#### [Directions]
Give back only the lines in the records below from the one with "Context (append_times : Z)." to the one with "None => skip", both inclusive, word for word.

Stored items
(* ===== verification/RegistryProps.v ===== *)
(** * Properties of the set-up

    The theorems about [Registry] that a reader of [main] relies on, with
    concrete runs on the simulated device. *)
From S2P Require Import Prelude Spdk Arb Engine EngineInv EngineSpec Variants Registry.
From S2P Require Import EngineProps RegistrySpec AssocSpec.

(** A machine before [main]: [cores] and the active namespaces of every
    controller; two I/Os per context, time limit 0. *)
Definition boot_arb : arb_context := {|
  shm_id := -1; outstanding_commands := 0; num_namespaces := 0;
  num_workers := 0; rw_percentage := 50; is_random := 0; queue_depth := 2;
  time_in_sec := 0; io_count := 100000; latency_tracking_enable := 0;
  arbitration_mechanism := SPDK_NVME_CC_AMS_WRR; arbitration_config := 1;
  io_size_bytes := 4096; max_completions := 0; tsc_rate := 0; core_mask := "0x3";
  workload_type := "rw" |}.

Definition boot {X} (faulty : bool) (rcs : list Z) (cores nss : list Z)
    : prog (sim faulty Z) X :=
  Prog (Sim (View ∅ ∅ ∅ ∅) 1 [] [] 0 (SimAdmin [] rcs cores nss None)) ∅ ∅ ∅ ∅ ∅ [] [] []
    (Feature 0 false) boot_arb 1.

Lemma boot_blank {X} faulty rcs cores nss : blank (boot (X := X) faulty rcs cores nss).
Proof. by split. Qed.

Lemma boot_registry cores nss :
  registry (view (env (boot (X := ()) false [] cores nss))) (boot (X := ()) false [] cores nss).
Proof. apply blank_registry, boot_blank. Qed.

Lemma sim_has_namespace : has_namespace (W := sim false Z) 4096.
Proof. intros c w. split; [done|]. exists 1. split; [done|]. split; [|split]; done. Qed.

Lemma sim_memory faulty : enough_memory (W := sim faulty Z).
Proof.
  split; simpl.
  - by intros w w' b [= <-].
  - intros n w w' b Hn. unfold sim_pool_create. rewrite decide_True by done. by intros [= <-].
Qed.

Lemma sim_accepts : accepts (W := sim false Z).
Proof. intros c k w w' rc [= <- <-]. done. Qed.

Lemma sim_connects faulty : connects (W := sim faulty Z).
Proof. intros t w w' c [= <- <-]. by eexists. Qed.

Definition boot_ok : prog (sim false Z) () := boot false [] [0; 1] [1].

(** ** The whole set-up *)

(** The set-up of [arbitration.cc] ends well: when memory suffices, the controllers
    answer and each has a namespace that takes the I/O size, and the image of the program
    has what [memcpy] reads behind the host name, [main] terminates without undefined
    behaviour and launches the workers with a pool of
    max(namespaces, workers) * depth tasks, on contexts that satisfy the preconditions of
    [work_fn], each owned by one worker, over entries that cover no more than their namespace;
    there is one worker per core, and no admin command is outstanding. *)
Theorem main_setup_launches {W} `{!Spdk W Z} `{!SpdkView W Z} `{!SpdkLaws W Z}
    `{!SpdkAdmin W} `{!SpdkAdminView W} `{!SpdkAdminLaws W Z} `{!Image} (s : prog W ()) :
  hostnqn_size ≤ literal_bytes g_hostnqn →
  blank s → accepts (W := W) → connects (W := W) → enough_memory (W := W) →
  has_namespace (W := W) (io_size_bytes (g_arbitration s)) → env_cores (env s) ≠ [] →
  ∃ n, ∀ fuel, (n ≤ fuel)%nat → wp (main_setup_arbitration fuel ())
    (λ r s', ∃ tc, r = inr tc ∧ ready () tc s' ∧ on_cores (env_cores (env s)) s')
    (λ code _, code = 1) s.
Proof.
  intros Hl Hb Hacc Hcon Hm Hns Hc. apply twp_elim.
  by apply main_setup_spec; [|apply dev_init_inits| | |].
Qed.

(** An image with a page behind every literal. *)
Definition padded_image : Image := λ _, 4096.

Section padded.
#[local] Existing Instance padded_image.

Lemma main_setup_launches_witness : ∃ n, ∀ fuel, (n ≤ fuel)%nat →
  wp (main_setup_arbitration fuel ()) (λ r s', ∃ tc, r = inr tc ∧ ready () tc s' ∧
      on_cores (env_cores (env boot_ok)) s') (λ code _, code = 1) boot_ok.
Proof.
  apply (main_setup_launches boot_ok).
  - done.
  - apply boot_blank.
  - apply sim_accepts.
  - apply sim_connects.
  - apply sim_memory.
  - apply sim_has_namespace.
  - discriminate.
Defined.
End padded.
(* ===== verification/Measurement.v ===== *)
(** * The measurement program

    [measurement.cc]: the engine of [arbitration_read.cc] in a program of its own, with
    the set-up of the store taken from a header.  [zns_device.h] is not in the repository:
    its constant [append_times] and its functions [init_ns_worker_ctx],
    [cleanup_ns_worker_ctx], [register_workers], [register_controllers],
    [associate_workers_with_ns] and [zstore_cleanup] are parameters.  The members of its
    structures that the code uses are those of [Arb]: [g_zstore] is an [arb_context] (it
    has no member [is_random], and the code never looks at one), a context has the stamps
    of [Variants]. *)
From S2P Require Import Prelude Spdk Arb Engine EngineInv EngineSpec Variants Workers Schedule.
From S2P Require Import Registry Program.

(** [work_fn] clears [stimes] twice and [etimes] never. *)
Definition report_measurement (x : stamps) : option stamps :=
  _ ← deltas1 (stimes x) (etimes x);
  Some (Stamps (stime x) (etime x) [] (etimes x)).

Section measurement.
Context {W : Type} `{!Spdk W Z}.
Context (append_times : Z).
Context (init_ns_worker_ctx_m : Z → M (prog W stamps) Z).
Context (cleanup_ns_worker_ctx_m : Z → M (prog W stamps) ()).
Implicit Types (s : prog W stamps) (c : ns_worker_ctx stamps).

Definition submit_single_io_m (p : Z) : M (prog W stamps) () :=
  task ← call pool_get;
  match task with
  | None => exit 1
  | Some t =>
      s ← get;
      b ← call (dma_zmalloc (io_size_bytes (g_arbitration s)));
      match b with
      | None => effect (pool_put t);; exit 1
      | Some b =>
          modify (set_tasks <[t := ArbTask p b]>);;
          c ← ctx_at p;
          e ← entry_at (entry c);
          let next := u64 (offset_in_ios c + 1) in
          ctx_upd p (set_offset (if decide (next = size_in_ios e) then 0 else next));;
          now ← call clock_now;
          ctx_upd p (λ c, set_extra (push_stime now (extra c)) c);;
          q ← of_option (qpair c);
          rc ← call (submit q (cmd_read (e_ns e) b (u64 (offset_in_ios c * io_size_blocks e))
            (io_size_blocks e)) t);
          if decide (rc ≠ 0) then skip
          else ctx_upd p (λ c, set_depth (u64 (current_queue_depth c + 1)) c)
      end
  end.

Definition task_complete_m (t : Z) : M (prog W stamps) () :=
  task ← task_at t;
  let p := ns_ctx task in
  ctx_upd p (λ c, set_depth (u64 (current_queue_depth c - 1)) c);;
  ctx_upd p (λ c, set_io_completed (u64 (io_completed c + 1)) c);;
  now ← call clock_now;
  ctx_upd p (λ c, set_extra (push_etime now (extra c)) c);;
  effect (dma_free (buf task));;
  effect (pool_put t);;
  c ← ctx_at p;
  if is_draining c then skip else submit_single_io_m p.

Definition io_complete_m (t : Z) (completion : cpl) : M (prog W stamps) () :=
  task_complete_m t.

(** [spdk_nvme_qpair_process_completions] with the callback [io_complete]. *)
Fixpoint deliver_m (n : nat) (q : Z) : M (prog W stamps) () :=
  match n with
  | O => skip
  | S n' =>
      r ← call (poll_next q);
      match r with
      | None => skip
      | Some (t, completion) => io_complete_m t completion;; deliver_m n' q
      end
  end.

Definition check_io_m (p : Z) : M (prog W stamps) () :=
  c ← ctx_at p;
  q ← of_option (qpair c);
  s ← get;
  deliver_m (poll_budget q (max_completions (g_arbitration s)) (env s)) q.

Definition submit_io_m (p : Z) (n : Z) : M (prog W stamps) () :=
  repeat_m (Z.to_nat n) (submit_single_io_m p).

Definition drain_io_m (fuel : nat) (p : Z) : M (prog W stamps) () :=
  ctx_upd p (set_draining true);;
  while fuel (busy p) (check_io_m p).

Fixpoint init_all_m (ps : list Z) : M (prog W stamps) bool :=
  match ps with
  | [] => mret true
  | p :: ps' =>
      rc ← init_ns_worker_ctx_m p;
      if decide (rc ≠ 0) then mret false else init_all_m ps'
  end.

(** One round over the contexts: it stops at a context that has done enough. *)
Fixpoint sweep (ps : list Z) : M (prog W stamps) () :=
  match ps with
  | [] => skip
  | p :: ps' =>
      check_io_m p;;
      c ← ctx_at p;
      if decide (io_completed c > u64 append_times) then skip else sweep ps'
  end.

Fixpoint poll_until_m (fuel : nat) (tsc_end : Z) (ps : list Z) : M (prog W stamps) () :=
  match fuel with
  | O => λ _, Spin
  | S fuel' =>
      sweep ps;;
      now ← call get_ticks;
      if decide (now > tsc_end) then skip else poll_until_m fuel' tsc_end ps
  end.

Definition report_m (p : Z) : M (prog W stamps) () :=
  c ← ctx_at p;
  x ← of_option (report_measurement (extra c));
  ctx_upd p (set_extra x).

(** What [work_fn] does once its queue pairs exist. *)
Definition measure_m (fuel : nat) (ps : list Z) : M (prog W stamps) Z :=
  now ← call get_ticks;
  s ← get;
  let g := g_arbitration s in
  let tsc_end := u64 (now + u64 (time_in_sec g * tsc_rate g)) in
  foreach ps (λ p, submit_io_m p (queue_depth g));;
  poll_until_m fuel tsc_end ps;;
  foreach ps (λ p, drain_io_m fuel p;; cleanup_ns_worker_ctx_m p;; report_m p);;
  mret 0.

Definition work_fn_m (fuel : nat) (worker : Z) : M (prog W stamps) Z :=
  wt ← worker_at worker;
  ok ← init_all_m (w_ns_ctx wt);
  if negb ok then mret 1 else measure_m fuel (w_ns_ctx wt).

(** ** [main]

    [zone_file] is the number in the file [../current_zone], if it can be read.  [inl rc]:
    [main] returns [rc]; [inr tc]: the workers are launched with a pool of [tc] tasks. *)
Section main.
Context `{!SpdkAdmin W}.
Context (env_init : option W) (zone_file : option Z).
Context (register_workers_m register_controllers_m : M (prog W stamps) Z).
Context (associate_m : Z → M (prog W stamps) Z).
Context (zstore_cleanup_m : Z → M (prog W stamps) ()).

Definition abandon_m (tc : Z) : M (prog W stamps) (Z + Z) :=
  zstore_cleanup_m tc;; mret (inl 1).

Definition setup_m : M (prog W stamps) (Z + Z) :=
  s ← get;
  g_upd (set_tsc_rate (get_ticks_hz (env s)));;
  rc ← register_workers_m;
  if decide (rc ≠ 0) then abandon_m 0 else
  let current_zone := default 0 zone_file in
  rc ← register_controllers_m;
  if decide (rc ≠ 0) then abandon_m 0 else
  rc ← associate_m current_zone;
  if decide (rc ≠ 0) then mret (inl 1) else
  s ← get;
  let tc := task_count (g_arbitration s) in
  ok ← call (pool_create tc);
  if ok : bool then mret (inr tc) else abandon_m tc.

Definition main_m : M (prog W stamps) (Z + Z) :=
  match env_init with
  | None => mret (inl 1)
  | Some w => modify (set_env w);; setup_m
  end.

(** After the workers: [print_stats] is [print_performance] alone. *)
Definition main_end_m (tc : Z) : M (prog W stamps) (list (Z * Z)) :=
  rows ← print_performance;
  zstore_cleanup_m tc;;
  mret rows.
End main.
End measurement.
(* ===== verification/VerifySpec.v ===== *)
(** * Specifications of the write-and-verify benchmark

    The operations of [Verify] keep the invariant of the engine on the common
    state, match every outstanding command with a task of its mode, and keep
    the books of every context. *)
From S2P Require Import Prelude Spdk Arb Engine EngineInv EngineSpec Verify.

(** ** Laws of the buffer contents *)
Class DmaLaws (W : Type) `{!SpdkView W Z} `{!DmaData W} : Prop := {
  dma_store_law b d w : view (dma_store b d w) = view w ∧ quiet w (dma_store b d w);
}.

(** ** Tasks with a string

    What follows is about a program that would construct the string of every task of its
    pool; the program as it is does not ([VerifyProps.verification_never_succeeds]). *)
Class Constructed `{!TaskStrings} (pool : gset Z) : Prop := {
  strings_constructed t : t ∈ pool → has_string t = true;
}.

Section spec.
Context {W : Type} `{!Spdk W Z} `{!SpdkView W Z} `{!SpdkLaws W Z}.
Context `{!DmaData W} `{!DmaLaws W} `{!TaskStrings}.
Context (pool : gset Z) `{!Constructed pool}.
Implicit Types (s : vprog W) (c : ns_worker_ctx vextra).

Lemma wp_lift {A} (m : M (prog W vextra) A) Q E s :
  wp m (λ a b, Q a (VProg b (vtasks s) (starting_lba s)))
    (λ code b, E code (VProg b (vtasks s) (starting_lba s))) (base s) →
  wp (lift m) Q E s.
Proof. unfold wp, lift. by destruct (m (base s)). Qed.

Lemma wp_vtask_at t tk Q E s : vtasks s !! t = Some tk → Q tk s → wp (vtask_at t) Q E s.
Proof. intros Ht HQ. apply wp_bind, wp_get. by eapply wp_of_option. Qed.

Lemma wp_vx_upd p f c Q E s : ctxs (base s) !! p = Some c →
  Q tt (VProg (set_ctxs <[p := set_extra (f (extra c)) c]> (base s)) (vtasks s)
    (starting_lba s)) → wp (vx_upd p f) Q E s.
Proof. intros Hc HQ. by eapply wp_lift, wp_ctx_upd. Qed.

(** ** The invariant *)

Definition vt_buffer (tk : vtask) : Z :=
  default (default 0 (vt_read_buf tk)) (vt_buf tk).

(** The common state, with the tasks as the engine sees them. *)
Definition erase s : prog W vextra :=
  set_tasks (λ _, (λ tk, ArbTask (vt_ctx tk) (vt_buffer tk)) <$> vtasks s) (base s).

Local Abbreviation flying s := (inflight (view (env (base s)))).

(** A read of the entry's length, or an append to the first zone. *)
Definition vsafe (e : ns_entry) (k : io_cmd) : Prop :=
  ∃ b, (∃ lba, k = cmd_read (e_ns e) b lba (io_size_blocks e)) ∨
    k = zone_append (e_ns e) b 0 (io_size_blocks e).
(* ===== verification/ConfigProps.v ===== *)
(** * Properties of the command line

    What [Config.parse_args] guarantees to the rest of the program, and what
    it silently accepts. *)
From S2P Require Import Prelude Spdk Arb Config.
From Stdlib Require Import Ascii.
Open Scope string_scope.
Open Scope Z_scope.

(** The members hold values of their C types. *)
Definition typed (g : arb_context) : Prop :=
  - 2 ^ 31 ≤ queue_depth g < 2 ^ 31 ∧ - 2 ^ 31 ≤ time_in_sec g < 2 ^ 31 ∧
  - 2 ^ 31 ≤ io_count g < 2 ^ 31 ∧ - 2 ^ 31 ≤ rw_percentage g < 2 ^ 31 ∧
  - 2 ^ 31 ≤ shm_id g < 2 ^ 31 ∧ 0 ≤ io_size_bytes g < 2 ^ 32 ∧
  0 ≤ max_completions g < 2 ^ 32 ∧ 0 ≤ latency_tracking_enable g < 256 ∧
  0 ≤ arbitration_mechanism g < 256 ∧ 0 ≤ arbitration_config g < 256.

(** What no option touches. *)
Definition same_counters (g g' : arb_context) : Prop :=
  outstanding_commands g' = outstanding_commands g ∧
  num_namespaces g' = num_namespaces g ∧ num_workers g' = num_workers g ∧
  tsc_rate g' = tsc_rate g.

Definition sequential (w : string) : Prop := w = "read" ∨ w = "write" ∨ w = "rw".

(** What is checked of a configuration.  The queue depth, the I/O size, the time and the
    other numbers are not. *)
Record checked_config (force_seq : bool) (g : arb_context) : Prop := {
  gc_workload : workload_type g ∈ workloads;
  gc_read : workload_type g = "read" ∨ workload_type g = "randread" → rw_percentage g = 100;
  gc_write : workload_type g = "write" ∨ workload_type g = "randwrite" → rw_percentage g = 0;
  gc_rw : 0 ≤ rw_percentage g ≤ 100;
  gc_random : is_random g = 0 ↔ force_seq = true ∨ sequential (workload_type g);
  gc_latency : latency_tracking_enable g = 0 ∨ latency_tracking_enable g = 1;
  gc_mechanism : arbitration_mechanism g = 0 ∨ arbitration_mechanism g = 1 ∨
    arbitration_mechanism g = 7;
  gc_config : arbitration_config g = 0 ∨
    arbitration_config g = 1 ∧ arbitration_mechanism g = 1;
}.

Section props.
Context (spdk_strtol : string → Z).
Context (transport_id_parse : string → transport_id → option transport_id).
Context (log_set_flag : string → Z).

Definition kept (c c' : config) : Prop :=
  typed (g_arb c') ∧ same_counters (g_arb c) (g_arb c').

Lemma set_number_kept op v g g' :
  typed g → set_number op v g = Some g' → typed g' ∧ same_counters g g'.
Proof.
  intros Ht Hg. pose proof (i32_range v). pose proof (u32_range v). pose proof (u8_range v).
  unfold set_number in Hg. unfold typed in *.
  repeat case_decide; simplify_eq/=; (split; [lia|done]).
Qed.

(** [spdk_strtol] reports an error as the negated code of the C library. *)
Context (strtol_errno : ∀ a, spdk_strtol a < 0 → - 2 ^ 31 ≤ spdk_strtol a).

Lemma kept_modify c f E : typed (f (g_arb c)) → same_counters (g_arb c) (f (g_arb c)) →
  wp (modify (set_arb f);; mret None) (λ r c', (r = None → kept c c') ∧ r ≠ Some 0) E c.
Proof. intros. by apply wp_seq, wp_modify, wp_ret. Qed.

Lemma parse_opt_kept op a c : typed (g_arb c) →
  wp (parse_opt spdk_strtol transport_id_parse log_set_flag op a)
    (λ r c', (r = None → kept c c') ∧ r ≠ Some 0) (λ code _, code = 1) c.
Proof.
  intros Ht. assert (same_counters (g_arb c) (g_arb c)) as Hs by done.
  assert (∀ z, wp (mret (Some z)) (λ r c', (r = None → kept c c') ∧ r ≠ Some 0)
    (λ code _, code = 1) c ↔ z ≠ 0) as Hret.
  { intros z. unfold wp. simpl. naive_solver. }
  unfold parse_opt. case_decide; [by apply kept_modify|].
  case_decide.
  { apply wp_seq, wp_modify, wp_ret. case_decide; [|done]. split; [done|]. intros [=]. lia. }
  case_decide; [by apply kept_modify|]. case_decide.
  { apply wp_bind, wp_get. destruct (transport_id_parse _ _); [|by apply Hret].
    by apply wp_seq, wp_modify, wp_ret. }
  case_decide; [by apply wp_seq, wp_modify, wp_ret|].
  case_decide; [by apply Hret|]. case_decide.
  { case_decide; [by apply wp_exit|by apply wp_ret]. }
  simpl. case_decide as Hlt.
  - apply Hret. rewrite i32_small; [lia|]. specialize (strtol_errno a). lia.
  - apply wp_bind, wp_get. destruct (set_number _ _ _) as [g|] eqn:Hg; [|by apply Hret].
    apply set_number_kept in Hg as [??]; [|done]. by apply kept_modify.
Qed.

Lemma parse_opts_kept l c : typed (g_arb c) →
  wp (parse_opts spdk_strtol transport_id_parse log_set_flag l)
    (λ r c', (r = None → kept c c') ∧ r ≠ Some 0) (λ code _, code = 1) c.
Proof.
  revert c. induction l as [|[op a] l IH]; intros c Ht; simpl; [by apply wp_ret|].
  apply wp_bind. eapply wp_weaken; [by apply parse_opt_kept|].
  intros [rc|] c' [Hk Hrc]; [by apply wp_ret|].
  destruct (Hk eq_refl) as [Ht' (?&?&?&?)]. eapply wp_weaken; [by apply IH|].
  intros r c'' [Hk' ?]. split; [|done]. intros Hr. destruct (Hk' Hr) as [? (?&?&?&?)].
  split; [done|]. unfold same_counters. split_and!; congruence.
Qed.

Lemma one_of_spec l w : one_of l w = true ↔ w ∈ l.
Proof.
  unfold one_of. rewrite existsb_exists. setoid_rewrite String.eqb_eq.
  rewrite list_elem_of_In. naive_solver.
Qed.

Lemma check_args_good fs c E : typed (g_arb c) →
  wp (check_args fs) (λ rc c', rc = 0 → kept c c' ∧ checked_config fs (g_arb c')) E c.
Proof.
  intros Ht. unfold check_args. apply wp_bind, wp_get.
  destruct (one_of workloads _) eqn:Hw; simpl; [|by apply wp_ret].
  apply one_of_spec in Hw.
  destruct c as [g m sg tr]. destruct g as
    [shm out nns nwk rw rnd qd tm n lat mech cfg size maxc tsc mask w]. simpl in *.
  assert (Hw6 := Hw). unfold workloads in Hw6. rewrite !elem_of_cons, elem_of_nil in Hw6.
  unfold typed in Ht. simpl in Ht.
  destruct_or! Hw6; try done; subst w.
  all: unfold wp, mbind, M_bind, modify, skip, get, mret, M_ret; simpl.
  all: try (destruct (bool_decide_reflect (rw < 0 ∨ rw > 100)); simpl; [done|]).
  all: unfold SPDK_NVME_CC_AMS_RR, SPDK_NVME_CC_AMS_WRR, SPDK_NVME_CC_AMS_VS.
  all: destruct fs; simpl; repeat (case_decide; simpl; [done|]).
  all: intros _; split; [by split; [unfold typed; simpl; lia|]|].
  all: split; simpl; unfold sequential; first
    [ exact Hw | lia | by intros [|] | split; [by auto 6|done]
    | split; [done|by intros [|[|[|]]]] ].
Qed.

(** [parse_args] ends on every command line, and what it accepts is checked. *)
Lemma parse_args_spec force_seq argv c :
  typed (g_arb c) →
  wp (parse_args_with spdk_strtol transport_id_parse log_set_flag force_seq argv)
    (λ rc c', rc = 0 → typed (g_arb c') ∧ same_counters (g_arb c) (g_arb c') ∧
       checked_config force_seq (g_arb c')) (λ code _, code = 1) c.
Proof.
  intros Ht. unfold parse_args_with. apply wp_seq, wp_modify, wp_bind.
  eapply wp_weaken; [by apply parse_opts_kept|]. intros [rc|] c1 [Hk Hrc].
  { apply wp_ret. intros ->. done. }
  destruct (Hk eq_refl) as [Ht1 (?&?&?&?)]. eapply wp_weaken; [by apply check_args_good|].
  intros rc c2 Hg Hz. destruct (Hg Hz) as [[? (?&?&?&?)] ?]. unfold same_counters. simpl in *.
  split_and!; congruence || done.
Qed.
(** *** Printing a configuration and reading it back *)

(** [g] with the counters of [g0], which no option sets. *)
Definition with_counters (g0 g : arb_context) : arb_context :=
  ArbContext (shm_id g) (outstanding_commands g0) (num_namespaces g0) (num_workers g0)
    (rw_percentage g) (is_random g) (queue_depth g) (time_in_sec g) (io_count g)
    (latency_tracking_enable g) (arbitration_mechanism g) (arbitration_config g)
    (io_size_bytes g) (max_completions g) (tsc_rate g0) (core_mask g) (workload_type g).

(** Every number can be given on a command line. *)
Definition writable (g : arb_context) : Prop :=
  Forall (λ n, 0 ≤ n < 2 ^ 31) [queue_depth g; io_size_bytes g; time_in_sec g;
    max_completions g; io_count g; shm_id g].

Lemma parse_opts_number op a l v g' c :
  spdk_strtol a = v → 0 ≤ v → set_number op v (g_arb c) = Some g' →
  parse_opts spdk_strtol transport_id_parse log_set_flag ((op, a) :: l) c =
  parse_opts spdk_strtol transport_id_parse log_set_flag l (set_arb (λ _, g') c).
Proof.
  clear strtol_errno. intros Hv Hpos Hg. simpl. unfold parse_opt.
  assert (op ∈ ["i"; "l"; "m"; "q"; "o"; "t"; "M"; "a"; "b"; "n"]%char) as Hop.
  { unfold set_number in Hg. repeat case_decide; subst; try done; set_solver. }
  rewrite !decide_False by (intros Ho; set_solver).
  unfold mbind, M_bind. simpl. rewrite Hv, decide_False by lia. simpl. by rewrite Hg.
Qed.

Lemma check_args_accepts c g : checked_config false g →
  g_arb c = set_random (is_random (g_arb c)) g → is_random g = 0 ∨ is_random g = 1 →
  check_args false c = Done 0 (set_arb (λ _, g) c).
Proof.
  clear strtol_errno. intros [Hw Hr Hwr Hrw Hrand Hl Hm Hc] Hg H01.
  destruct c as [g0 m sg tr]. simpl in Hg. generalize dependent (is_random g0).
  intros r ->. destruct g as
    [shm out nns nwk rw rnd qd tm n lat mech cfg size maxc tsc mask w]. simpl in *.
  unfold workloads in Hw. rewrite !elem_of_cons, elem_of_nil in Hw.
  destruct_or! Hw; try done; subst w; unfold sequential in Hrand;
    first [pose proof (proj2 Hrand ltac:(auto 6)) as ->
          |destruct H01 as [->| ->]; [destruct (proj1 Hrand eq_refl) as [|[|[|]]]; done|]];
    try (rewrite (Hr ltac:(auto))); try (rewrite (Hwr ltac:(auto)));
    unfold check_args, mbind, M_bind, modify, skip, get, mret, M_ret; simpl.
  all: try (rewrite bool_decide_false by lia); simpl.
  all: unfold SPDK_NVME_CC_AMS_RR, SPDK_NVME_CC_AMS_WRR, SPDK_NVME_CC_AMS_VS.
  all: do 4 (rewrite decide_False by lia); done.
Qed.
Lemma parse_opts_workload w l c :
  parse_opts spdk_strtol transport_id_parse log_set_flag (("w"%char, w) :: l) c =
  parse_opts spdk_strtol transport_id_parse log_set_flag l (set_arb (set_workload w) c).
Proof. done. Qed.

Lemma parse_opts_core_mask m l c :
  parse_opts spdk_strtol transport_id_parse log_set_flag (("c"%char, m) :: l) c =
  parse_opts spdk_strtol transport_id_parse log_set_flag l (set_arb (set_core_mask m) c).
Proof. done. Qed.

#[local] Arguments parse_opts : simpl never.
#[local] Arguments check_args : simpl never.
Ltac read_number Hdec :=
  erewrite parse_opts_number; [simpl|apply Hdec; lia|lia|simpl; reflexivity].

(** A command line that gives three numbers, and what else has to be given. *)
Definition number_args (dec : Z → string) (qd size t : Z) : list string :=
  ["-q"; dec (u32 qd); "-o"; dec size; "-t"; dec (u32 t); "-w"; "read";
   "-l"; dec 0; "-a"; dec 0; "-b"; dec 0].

#### [Reply to the exercise]
Context (append_times : Z).
Context (init_ns_worker_ctx_m : Z → M (prog W stamps) Z).
Context (cleanup_ns_worker_ctx_m : Z → M (prog W stamps) ()).
Implicit Types (s : prog W stamps) (c : ns_worker_ctx stamps).

Definition submit_single_io_m (p : Z) : M (prog W stamps) () :=
  task ← call pool_get;
  match task with
  | None => exit 1
  | Some t =>
      s ← get;
      b ← call (dma_zmalloc (io_size_bytes (g_arbitration s)));
      match b with
      | None => effect (pool_put t);; exit 1
      | Some b =>
          modify (set_tasks <[t := ArbTask p b]>);;
          c ← ctx_at p;
          e ← entry_at (entry c);
          let next := u64 (offset_in_ios c + 1) in
          ctx_upd p (set_offset (if decide (next = size_in_ios e) then 0 else next));;
          now ← call clock_now;
          ctx_upd p (λ c, set_extra (push_stime now (extra c)) c);;
          q ← of_option (qpair c);
          rc ← call (submit q (cmd_read (e_ns e) b (u64 (offset_in_ios c * io_size_blocks e))
            (io_size_blocks e)) t);
          if decide (rc ≠ 0) then skip
          else ctx_upd p (λ c, set_depth (u64 (current_queue_depth c + 1)) c)
      end
  end.

Definition task_complete_m (t : Z) : M (prog W stamps) () :=
  task ← task_at t;
  let p := ns_ctx task in
  ctx_upd p (λ c, set_depth (u64 (current_queue_depth c - 1)) c);;
  ctx_upd p (λ c, set_io_completed (u64 (io_completed c + 1)) c);;
  now ← call clock_now;
  ctx_upd p (λ c, set_extra (push_etime now (extra c)) c);;
  effect (dma_free (buf task));;
  effect (pool_put t);;
  c ← ctx_at p;
  if is_draining c then skip else submit_single_io_m p.

Definition io_complete_m (t : Z) (completion : cpl) : M (prog W stamps) () :=
  task_complete_m t.

(** [spdk_nvme_qpair_process_completions] with the callback [io_complete]. *)
Fixpoint deliver_m (n : nat) (q : Z) : M (prog W stamps) () :=
  match n with
  | O => skip
  | S n' =>
      r ← call (poll_next q);
      match r with
      | None => skip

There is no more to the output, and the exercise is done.